O presidente da Associação Portuguesa de Cuidados Paliativos defendeu, esta sexta-feira, que a sobrecarga dos cuidadores informais de doentes "é equivalente" ao burnout (desgaste) dos médicos e enfermeiros e advertiu que aqueles não podem substituir os profissionais de saúde.

"É muito fácil tirar os doentes do hospital e entregá-los à família, mas é preciso ter atenção ao impacto que isto gera nas famílias", disse Manuel Luís Capelas, na véspera de se assinalar o Dia do Cuidador. Apesar de ser "um dos grandes defensores" da ideia de cuidar dos doentes em casa, Manuel Capelas disse que para isso acontecer têm de estar reunidas as "condições adequadas". Os cuidadores "precisam de um apoio muito permanente" para evitar que atinjam "um ponto de ruptura, de desespero total, porque já não aguentam", sublinhou.

Manuel Capelas equiparou a sobrecarga dos cuidadores à síndrome de burnout dos profissionais de saúde, uma reacção ao stress crónico no trabalho caracterizado por exaustão, despersonalização e não realização profissional. "Um profissional em burnout acaba por pensar egoisticamente no seu bem-estar, é uma máquina", mas "quem está em casa a uma dada altura rebenta e é preciso ter atenção a esta situação", alertou.

O especialista em cuidados paliativos observou que muitos cuidadores passam 24 horas por dia com o doente, um tempo que os profissionais de saúde acabam por não estar. "Nós saímos dos nossos turnos e temos outros escapes", mas os cuidadores não têm, disse, alertando que "não se pode deixar em cima dos cuidadores toda a responsabilidade" sobre o doente. Eles "não podem substituir os profissionais de saúde", porque senão "estamos a aliviar" o sistema de saúde, mas a colocar "uma sobrecarga nestas famílias e nestas pessoas que precisam de continuar a ser apoiados".

E, defendeu, devido ao trabalho "extremamente importante" que fazem para o sistema de saúde e para as suas famílias, que precisam de ter apoio social, laboral e psicossocial.
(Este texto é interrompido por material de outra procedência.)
(** The loop over the due steps; a send reads the clock once, a refusal twice. *)
Fixpoint splitDue (facts : DunningFacts) (clock : Clock) (due : list DunningStep) (plan : DunningPlan) : DunningPlan :=
  match due with
  | [] => plan
  | s :: rest =>
      match evaluateDunningSend s (df_consentRef facts) with
      | allowed =>
          let event := domainEvent "dunning.stepDue" (df_subjectId facts)
            (DunningStepDuePayload (df_orgId facts) (df_subjectId facts) (st_key s) (st_dayOffset s) (st_kind s)
               (st_channel s) (st_requiresConsent s) (toISOString (df_dueDate facts))) clock in
          splitDue facts (clock_after 1 clock) rest (MkPlan (sends plan ++ [(s, event)]) (blocked plan))
      | refusedNoConsent =>
          let event := domainEvent "collections.dunningBlockedNoConsent" (df_subjectId facts)
            (CollectionsDunningBlockedNoConsentPayload (df_orgId facts) (df_subjectId facts) (st_key s) (st_channel s)
               (toISOString (clock 0%nat))) (clock_after 1 clock) in
          splitDue facts (clock_after 2 clock) rest (MkPlan (sends plan) (blocked plan ++ [(s, event)]))
      end
  end.

Definition orchestrateDunning (now : Date) (facts : DunningFacts) (clock : Clock) (ladder : list DunningStep) : result DunningPlan :=
  due ← dueSteps now facts ladder;
  Ok (splitDue facts clock due (MkPlan [] [])).

(** ** Escalation *)

Definition DEFAULT_ESCALATION_AFTER_DAYS : number := num 3.

Record DunningEscalationFacts := MkEscalation {
  ef_lastSendAt : option Date;
  ef_lastResponseAt : option Date;
  ef_stepKey : string;
  ef_channel : string;
  ef_subjectId : Uuid;
  ef_orgId : Uuid;
  ef_escalationAfterDays : option number;
}.

Definition escalationDue (now : Date) (facts : DunningEscalationFacts) : result bool :=
  match safeInteger (default DEFAULT_ESCALATION_AFTER_DAYS (ef_escalationAfterDays facts)) with
  | None => Err (DomainError "DUNNING_ESCALATION_INVALID")
  | Some afterDays =>
      refuse (afterDays < 0) with "DUNNING_ESCALATION_INVALID" ;;
      match ef_lastSendAt facts with
      | None => Ok false
      | Some sent =>
          if match ef_lastResponseAt facts with Some r => sent <=? r | None => false end then Ok false
          else Ok (afterDays <=? utcDaysBetween sent now)
      end
  end.

Definition dunningEscalatedEvent (now : Date) (facts : DunningEscalationFacts) (clock : Clock) : result DunningEvent :=
  due ← escalationDue now facts;
  refuse (due = false) with "DUNNING_ESCALATION_NOT_DUE" ;;
  let sent := default 0 (ef_lastSendAt facts) in
  Ok (domainEvent "dunning.escalated" (ef_subjectId facts)
        (DunningEscalatedPayload (ef_orgId facts) (ef_subjectId facts) (ef_stepKey facts) (ef_channel facts)
           (toISOString sent) (utcDaysBetween sent now) (toISOString (clock 0%nat)))
        (clock_after 1 clock)).

(** ** Day arithmetic *)

Lemma utcDaysBetween_days from to : 100 <= getUTCFullYear from -> 100 <= getUTCFullYear to ->
  utcDaysBetween from to = dayOf to - dayOf from.
Proof.
  intros Hf Ht. unfold utcDaysBetween, dayIndex. rewrite !Date_UTC_day by done.
  by rewrite !Z.div_mul by done.
Qed.

(** ** Valid ladders *)

Lemma ladderLoop_keys keys q ladder : ladderLoop keys q ladder = Ok tt ->
  NoDup (st_key <$> ladder) /\ (forall k, k ∈ st_key <$> ladder -> k ∉ keys).
Proof.
  revert keys q. induction ladder as [|s l IH]; intros keys q H; cbn in H.
  { split; [constructor|by intros k ?%not_elem_of_nil]. }
  case_decide; [done|]. case_decide as Hk; [done|]. destruct (safeInteger _) as [o|]; [|done].
  assert (ladderLoop (st_key s :: keys) (Some o) l = Ok tt) as H' by (destruct q as [z|]; [destruct (o <? z)|]; done).
  apply IH in H' as [Hnd Hnot]. cbn. split.
  - constructor; [|done]. intros Hin. apply (Hnot _ Hin). by left.
  - intros k [->|Hin]%elem_of_cons; [done|]. intros Hkeys. apply (Hnot _ Hin). by right.
Qed.

Lemma assertLadder_Ok ladder l : assertLadder ladder = Ok l -> l = ladder /\ NoDup (st_key <$> ladder).
Proof.
  destruct ladder as [|s ladder]; [done|]. unfold assertLadder. intros H. apply bind_Ok in H as ([] & H & [= <-]).
  split; [done|]. by apply ladderLoop_keys in H as [H _].
Qed.

(** ** A tick *)

Definition is_due (now : Date) (facts : DunningFacts) (s : DunningStep) : bool :=
  negb (bool_decide (st_key s ∈ df_sentSteps facts)) && reached (utcDaysBetween (df_dueDate facts) now) s.

Definition sendable (consentRef : option string) (s : DunningStep) : bool := negb (st_requiresConsent s) || consented consentRef.

Lemma evaluate_sendable s c : evaluateDunningSend s c = if sendable c s then allowed else refusedNoConsent.
Proof. unfold evaluateDunningSend, sendable. by destruct (st_requiresConsent s), (consented c). Qed.

Lemma splitDue_steps facts clock due plan :
  (sends (splitDue facts clock due plan)).*1 = (sends plan).*1 ++ List.filter (sendable (df_consentRef facts)) due /\
  (blocked (splitDue facts clock due plan)).*1 =
    (blocked plan).*1 ++ List.filter (fun s => negb (sendable (df_consentRef facts) s)) due.
Proof.
  revert clock plan. induction due as [|s due IH]; intros clock plan; cbn; [by rewrite !app_nil_r|].
  rewrite evaluate_sendable. destruct (sendable _ s); cbn [negb].
  - destruct (IH (clock_after 1 clock) (MkPlan (sends plan ++ [(s, domainEvent "dunning.stepDue" (df_subjectId facts)
      (DunningStepDuePayload (df_orgId facts) (df_subjectId facts) (st_key s) (st_dayOffset s) (st_kind s) (st_channel s)
         (st_requiresConsent s) (toISOString (df_dueDate facts))) clock)]) (blocked plan))) as [-> ->].
    cbn. rewrite fmap_app, <- app_assoc. done.
  - match goal with |- context [splitDue facts ?c due ?p] => destruct (IH c p) as [-> ->] end.
    cbn. rewrite fmap_app, <- app_assoc. done.
Qed.

Lemma orchestrate_Ok now facts clock ladder plan : orchestrateDunning now facts clock ladder = Ok plan ->
  NoDup (st_key <$> ladder) /\
  (sends plan).*1 = List.filter (sendable (df_consentRef facts)) (List.filter (is_due now facts) ladder) /\
  (blocked plan).*1 = List.filter (fun s => negb (sendable (df_consentRef facts) s)) (List.filter (is_due now facts) ladder).
Proof.
  unfold orchestrateDunning, dueSteps. intros H. apply bind_Ok in H as (due & Hd & [= <-]).
  apply bind_Ok in Hd as (steps & [-> Hnd]%assertLadder_Ok & [= <-]). split; [done|].
  destruct (splitDue_steps facts clock (List.filter (is_due now facts) ladder) (MkPlan [] [])) as [Hs Hb].
  split; [exact Hs|exact Hb].
Qed.

Lemma filter_split {A} (f : A -> bool) l : List.filter f l ++ List.filter (fun x => negb (f x)) l ≡ₚ l.
Proof.
  induction l as [|x l IH]; cbn; [done|]. destruct (f x); cbn; [by rewrite IH|].
  rewrite <- Permutation_middle. by rewrite IH.
Qed.

(** A tick puts every step that is due and not yet sent in exactly one of its two
    lists, in ladder order: among the sends when it needs no consent or the subject
    carries a non-blank one, otherwise among the refusals.  A consent-gated step is
    never sent without consent, and nothing already sent or not yet due appears. *)
Theorem dunning_tick_exact now facts clock ladder plan : orchestrateDunning now facts clock ladder = Ok plan ->
  (sends plan).*1 ++ (blocked plan).*1 ≡ₚ List.filter (is_due now facts) ladder /\
  (sends plan).*1 `sublist_of` ladder /\ (blocked plan).*1 `sublist_of` ladder /\
  (forall s, s ∈ (sends plan).*1 -> st_requiresConsent s = true -> consented (df_consentRef facts) = true) /\
  (forall s, s ∈ (blocked plan).*1 -> st_requiresConsent s = true /\ consented (df_consentRef facts) = false).
Proof.
  intros (_ & -> & ->)%orchestrate_Ok. split; [apply filter_split|].
  split; [etrans; apply filter_sublist|]. split; [etrans; apply filter_sublist|].
  split; intros s Hs%list_elem_of_In; apply filter_In in Hs as [_ Hs]; unfold sendable in Hs.
  - intros Hr. by rewrite Hr in Hs.
  - destruct (st_requiresConsent s), (consented _); done.
Qed.

(** ** A run of ticks *)

Record tick := MkTick { tk_now : Date; tk_consent : option string; tk_clock : Clock }.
Por outro lado, os profissionais de saúde "continuam a ter de ser os alicerces do sistema" e destas pessoas, para que "possam cuidar dos seus familiares, dos seus amigos, mas continuarem a ser pessoas". "Um apoio não é largar os familiares numa guerra, num pântano, numa selva muito complicada", frisou, defendendo que os cuidadores precisam de formação, capacitação e apoio psicossocial para tratar do doente.

No início de Outubro, o secretário de Estado da Saúde, Manuel Delgado, disse que, a partir de 2018, os cuidadores vão ser compensados com apoios que ainda não estão definidos, mas que poderão passar por regalias sociais, fiscais ou financeiras. Para Manuel Capelas, a legislação nesta área "é importante e precisa", mas não chega. "As equipas também têm de ter capacidade" de identificar as necessidades dos cuidadores" e ajudá-los com formação específica. Também devem estar atentas "aos mínimos sinais de sobrecarga para que nessa altura seja possível encontrar uma estratégia que permita aliviar a sobrecarga em que estão", frisou.

Segundo um estudo da Entidade Reguladora da Saúde, Portugal tem a maior taxa de cuidados continuados e paliativos prestados por pessoas sem preparação nem qualificação para tal, e uma das mais baixas taxas de cobertura de cuidados prestados por profissionais em toda a Europa.